Recently, a couple people forwarded to me a video on WhatsApp of an Indian-American electrical engineer named Nisar Ahmed. I learnt when in college (studying engineering) that Nisar Ahmed was the co-inventor, along with K. Ramamohan Rao, of the direct cosine transform, a technique to transmit a given amount of information using fewer bits than those contained in the information itself. The video introduced Ahmed’s work as the basis for our being able to take video-conferencing for granted; direct cosine transform allows audiovisual data to be compressed by two, maybe three orders of magnitude, making its transmission across the internet much less resource-intensive than if it had to be transmitted without compression.
However, the video did little to address the immediate aftermath of Ahmed’s and Rao’s paper, the other work by other scientists that built on it, as well as its use in other settings, and rested on the drawing just one connection between two fairly unrelated events (direct cosine transform and their derivatives, many of them created in the same decade, heralded signal compression, but they didn’t particularly anticipate different forms of communication).

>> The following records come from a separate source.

(** C4 (amended): a rejected upsert is not caught and leaves the
    [for ... of] loop: the batch rejects with the state reached at the
    failing record. The rows written by the records before it stay (and
    so does every row present before the run); neither the failing record
    nor any later one has written a row, the Detail Enricher was last
    called for the failing record, and the projects table is untouched. *)
Theorem save_failure_aborts_batch (projectId : Z) (mrs1 : list RemoteMR)
    (mr : RemoteMR) (mrs2 : list RemoteMR) (st st1 st2 : St) :
  batch projectId mrs1 st = (inr tt, st1) ->
  step projectId mr st1 = (inl SqliteError, st2) ->
  batch projectId (mrs1 ++ mr :: mrs2) st = (inl SqliteError, st2) /\
  (forall m, In m mrs1 -> is_Some (db_merge_requests st2 !! (mr_id m, projectId))) /\
  (forall k, is_Some (db_merge_requests st !! k) -> is_Some (db_merge_requests st2 !! k)) /\
  (forall k, Forall (fun m => k <> (mr_id m, projectId)) mrs1 ->
     db_merge_requests st2 !! k = db_merge_requests st !! k) /\
  details_calls st2 = (details_calls st1 ++ [(projectId, mr_iid mr)])%list /\
  db_projects st2 = db_projects st /\
  (forall project st0,
     saveProject run_fails project st0 = (inr tt, st) ->
     processAndStoreMergeRequests get_fails run_fails details_of getTime projectId project
       (mrs1 ++ mr :: mrs2) st0 = (inl SqliteError, st2)).
Proof.
  intros H1 H2.
  destruct (step_failure_writes_nothing projectId mr st1 st2 H2) as (Hdb & Hpr & Hdc).
  destruct (batch_rows_inv projectId mrs1 st st1 H1) as (Hkeep & Hin & _).
  assert (Hb : batch projectId (mrs1 ++ mr :: mrs2) st = (inl SqliteError, st2)).
  { rewrite (batch_app get_fails run_fails details_of getTime projectId mrs1 (mr :: mrs2) st st1 H1).
    cbn [process_batch]. unfold mbind at 1, M_bind at 1. now rewrite H2. }
  split; [|split; [|split; [|split; [|split; [|split]]]]].
  - exact Hb.
  - intros m Hm. rewrite Hdb. now apply Hin.
  - intros k Hk. rewrite Hdb. now apply Hkeep.
  - intros k Hk. rewrite Hdb. apply (proj1 (batch_keeps_other_rows projectId mrs1 st st1 k H1)).
    exact Hk.
  - exact Hdc.
  - rewrite Hpr. exact (batch_projects_unchanged_inv projectId mrs1 st st1 H1).
  - intros project st0 Hp. unfold processAndStoreMergeRequests.
    destruct (mrs1 ++ mr :: mrs2)%list as [|m ms] eqn:Hl; [now destruct mrs1|].
    unfold mbind at 1, M_bind at 1. rewrite Hp. exact Hb.
Qed.

Theorem batch_rows_present (projectId : Z) (mrs : list RemoteMR) (st st' : St) :
  batch projectId mrs st = (inr tt, st') ->
  (forall k, is_Some (db_merge_requests st !! k) ->
             is_Some (db_merge_requests st' !! k)) /\
  (forall mr, In mr mrs -> is_Some (db_merge_requests st' !! (mr_id mr, projectId))) /\
  (NoDup (map mr_id mrs) ->
   forall mr, In mr mrs ->
     exists r, db_merge_requests st' !! (mr_id mr, projectId) = Some r /\ synced r mr).
Proof. exact (batch_rows_inv projectId mrs st st'). Qed.


(** Per merge request, a resolved batch either counts a skip or makes one
    Detail Enricher call; the three counters together grow by the length of
    the batch and the projects table is not touched. *)
Theorem batch_accounting (projectId : Z) (mrs : list RemoteMR) :
  forall st st', batch projectId mrs st = (inr tt, st') ->
  db_projects st' = db_projects st /\
  (skippedCount st' + updatedCount st' + newCount st'
     = skippedCount st + updatedCount st + newCount st + length mrs)%nat /\
  (length (details_calls st') + skippedCount st'
     = length (details_calls st) + skippedCount st + length mrs)%nat.
Proof.
  induction mrs as [|mr mrs IH]; intros st st' H.
  - simpl in H. injection H as <-. cbn. repeat split; lia.
  - apply batch_cons_ok in H as (st1 & H1 & H2).
    destruct (IH st1 st' H2) as (Hp & Hc & Hl).
    destruct (step_effect projectId mr st st1 _ H1) as (Hp1 & Hc1 & Hcase & _).
    cbn [length]. split; [congruence|]. split; [lia|].
    destruct Hcase as [(Hd & Hs & _ & _)|(Hd & Hs & _)]; rewrite Hd in Hl;
      rewrite ?length_app in Hl; cbn [length] in Hl; lia.
Qed.

Lemma synced_step_skips (projectId : Z) (mr : RemoteMR) (st : St)
    (e : MergeRequestData) :
  get_fails projectId (mr_id mr) = false ->
  db_merge_requests st !! (mr_id mr, projectId) = Some e ->
  synced e mr ->
  step projectId mr st = (inr tt, incr_skipped st).
Proof.
  intros Hg Hl Hs. apply skip_cond_synced in Hs. unfold skip_cond in Hs.
  unfold process_one, getMergeRequest, mbind, M_bind. rewrite Hg, Hl.
  destruct (String.eqb (mr_state mr) "merged" && String.eqb (state e) "merged");
    [reflexivity|].
  simpl in Hs. rewrite Hs. reflexivity.
Qed.

Lemma batch_all_synced (projectId : Z) (mrs : list RemoteMR) :
  forall st,
  (forall mr, In mr mrs ->
     get_fails projectId (mr_id mr) = false /\
     exists e, db_merge_requests st !! (mr_id mr, projectId) = Some e /\ synced e mr) ->
  batch projectId mrs st = (inr tt, Nat.iter (length mrs) incr_skipped st).
Proof.
  induction mrs as [|mr mrs IH]; intros st Hall; [reflexivity|].
  destruct (Hall mr (or_introl eq_refl)) as (Hg & e & Hl & Hs).
  cbn [process_batch]. unfold mbind at 1, M_bind at 1.
  rewrite (synced_step_skips projectId mr st e Hg Hl Hs).
  rewrite IH.
  - cbn [length]. now rewrite Nat.iter_succ_r.
  - intros m Hm. exact (Hall m (or_intror Hm)).
Qed.

(** Re-running a batch that resolved, over the store it left, with distinct
    ids and lookups that do not reject, skips every merge request: no
    Detail Enricher call, no write, only the skip counter moves. *)
Theorem batch_rerun_skips_all (projectId : Z) (mrs : list RemoteMR) (st st1 : St) :
  batch projectId mrs st = (inr tt, st1) ->
  NoDup (map mr_id mrs) ->
  (forall mr, In mr mrs -> get_fails projectId (mr_id mr) = false) ->
  batch projectId mrs st1 = (inr tt, Nat.iter (length mrs) incr_skipped st1).
Proof.
  intros H Hnd Hg. destruct (batch_rows_inv projectId mrs st st1 H) as (_ & _ & Hs).
  apply batch_all_synced. intros mr Hin. split; [now apply Hg|]. now apply Hs.
Qed.

End SyncInvariants.

(** Three merge requests over the empty store; only the upsert of merge
    request 1, the second of the batch, is rejected. *)
Definition c4_first : list RemoteMR := [sample_remote 2 "opened" "u"].
Definition c4_failing : RemoteMR := sample_remote 1 "opened" "u".
Definition c4_rest : list RemoteMR := [sample_remote 3 "opened" "u"].
Definition c4_st1 : St :=
  snd (process_batch never_fails2 write_of_mr1_fails no_details epoch_zero 7
         c4_first empty_store).
Definition c4_st2 : St :=
  snd (process_one never_fails2 write_of_mr1_fails no_details epoch_zero 7
         c4_failing c4_st1).

(** C4 (as stated, refuted): the rejected upsert of the second record
    aborts the batch; the first record's row stays, the third record is
    never written. *)
Lemma save_failure_cex :
  fst (process_batch never_fails2 write_of_mr1_fails no_details epoch_zero 7
         (c4_first ++ c4_failing :: c4_rest) empty_store) = inl SqliteError /\
  is_Some (db_merge_requests
    (snd (process_batch never_fails2 write_of_mr1_fails no_details epoch_zero 7
            (c4_first ++ c4_failing :: c4_rest) empty_store)) !! (2, 7)) /\
  db_merge_requests
    (snd (process_batch never_fails2 write_of_mr1_fails no_details epoch_zero 7
            (c4_first ++ c4_failing :: c4_rest) empty_store)) !! (3, 7) = None.
Proof. split; [|split]; vm_compute; [reflexivity|eexists; reflexivity|reflexivity]. Qed.
(* ===== verification/_CoqProject ===== *)
-Q . S2P
Prelude.v
Mem.v
Ebpf.v
Nvme.v
Prog.v
NpsumIsp.v
NpsumHost.v
NpsumProofs.v
NpsumErrors.v
NpsumAxis.v
EmbedLib.v
EmbedProofs.v
EmbedSession.v
PatternMatch.v
PatternProofs.v
Tools.v
Rband.v
ToolsProofs.v
GenProofs.v
Procs.v
Forking.v
ForkProofs.v
FioSync.v
FioProofs.v
Bits.v
Gf2.v
Axmap.v
AxmapProofs.v
AxmapFind.v
AxmapSpec.v
Lfsr.v
LfsrMax.v
LfsrProofs.v
Rand.v
RandMap.v
RandMapProofs.v
IoOffset.v
IoOffsetProofs.v
Fifo.v
FlistSort.v
Crc.v
CrcProofs.v
Stream.v
Digest.v
DigestSpec.v
Hash.v
HashProofs.v
Pattern.v
Verify.v
VerifyProofs.v
VerifySpec.v
VerifyDetect.v
Smalloc.v
SmallocBits.v
SmallocProofs.v
SmallocSpec.v
Flow.v
LatHist.v
RbTree.v
RbRep.v
RbInsert.v
RbErase.v
RbSpec.v
IoHist.v
IoHistProofs.v
IoHistSpec.v
Clock.v
PatternParse.v
PatternGrammar.v
PatternText.v
Zbd.v
ZbdProofs.v
ZbdWrite.v
ZbdSpec.v
ZbdInit.v
ZbdReport.v
ZbdShare.v
OptValue.v
OptHandle.v
Num2Str.v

This flattening of the history of science, and technology as the case may be, may be entertaining but it offers no insights into the processes at work behind these inventions, and certainly doesn’t admit any other achivements before each development. In the video, Ahmed reads out tweets by people reacting to his work as depicted on the show This Is Us. One of them says that it’s because of him, and because of This Is Us, that people are now able to exchange photos and videos of each other around the world, without worrying about distance. But… no; Ahmed himself says in the video, “I couldn’t predict how fast the technology would move” (based on his work).
Put it simply, I find such forms of communication – and thereunto the way we are prompted to think about science – objectionable because they are content with ‘what’, and aren’t interested in ‘when’, ‘why’ or ‘how’. And simply enumerating the ‘what’ is practically non-scientific, more so when they’re a few particularly sensational whats over others that encourage us to ignore the inconvenient details. Other similar recent examples were G.N. Ramachandran, whose work on protein structure, especially Ramachandran plots, have been connected to pharmaceutical companies’ quest for new drugs and vaccines, and Har Gobind Khorana, whose work on synthesising RNA has been connected to mRNA vaccines.